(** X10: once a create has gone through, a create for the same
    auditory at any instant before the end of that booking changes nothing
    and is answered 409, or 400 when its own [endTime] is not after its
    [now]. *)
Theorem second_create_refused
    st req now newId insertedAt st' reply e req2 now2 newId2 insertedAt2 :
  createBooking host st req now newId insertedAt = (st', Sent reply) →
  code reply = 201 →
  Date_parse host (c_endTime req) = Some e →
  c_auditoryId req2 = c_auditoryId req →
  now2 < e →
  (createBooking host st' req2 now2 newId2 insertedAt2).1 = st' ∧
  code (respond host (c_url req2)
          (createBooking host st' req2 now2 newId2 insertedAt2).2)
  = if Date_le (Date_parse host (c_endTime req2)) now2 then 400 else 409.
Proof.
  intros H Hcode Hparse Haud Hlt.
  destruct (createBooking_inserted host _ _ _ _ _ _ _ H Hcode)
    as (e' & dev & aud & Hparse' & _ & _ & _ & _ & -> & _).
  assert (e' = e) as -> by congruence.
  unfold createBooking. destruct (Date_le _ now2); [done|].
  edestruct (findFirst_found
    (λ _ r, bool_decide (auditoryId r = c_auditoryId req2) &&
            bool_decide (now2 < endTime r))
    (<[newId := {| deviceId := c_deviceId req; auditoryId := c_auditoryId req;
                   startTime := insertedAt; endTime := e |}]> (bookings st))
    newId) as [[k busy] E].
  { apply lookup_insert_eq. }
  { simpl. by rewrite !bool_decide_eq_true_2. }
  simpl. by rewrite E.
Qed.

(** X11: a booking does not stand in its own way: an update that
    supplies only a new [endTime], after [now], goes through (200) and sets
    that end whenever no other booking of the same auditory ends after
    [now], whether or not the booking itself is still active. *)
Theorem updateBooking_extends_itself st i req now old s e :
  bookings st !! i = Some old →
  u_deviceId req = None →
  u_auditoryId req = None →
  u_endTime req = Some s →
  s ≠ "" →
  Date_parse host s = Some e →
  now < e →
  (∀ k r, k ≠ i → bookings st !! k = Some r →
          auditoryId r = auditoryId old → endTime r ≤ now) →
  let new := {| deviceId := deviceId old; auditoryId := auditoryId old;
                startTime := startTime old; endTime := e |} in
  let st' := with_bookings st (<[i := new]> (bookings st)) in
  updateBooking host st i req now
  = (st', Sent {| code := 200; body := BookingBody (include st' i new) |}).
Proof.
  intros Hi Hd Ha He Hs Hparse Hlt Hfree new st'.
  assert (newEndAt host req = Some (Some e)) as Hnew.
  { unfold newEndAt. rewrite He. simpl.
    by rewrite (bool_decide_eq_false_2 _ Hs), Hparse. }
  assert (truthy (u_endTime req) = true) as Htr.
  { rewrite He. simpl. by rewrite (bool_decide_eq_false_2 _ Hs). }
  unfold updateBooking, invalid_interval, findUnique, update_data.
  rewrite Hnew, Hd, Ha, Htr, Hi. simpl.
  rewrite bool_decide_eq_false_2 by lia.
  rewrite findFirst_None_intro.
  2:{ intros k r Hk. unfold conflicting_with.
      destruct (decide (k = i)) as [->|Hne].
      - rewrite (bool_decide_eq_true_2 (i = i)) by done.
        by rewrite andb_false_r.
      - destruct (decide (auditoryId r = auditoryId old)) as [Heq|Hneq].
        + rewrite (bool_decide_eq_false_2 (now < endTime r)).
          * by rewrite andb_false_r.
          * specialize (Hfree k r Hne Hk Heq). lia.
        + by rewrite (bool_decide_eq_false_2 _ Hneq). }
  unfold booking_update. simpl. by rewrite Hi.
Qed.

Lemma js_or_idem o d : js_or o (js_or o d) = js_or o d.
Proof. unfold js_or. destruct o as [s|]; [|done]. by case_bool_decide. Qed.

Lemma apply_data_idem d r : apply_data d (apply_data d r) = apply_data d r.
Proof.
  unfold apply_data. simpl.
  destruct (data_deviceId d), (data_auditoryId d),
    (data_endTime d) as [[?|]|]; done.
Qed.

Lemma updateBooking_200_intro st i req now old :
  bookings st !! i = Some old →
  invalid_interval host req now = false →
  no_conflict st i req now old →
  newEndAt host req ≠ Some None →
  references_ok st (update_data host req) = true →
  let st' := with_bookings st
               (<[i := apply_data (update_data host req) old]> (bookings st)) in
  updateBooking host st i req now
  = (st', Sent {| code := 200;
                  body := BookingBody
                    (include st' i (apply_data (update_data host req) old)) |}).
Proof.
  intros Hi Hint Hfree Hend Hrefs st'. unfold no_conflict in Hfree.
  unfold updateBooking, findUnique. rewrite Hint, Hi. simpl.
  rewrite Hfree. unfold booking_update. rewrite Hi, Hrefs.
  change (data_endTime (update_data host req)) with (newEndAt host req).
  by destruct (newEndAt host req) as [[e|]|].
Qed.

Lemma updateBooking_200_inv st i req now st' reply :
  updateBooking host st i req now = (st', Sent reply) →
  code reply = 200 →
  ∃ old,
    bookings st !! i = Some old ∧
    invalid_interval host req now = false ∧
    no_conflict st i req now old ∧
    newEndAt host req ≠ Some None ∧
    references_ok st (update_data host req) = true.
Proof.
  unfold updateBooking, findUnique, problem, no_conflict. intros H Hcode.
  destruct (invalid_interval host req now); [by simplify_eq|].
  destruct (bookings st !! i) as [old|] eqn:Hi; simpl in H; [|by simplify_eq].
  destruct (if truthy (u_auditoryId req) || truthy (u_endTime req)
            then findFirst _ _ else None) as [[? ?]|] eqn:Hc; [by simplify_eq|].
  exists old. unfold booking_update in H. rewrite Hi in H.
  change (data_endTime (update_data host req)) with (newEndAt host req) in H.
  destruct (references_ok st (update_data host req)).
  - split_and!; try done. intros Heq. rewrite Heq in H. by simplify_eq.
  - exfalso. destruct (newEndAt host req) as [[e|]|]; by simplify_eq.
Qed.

--

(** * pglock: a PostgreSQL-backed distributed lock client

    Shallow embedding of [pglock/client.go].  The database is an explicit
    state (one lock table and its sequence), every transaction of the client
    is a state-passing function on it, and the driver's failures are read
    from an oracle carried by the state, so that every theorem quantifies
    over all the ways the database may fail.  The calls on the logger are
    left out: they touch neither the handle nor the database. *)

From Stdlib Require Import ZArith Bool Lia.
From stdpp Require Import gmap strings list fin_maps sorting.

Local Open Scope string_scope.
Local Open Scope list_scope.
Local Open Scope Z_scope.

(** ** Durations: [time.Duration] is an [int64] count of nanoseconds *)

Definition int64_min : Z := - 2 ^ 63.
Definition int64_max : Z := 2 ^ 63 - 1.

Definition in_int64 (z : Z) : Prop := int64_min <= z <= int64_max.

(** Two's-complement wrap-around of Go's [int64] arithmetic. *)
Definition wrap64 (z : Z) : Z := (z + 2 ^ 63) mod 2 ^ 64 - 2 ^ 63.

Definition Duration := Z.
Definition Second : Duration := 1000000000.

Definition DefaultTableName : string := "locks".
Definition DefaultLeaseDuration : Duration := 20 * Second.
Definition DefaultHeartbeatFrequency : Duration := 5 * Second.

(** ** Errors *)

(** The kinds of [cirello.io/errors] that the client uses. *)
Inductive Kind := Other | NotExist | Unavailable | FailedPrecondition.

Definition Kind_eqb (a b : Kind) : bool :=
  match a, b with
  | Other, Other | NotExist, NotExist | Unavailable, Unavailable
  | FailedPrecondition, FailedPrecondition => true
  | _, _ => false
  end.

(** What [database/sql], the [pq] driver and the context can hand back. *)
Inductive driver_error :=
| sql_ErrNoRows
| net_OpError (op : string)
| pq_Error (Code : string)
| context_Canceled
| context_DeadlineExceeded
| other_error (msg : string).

_Work required_
List all lines above in which the string "Open" appears.

_Answer to this exercise_
Local Open Scope string_scope.
Local Open Scope list_scope.
Local Open Scope Z_scope.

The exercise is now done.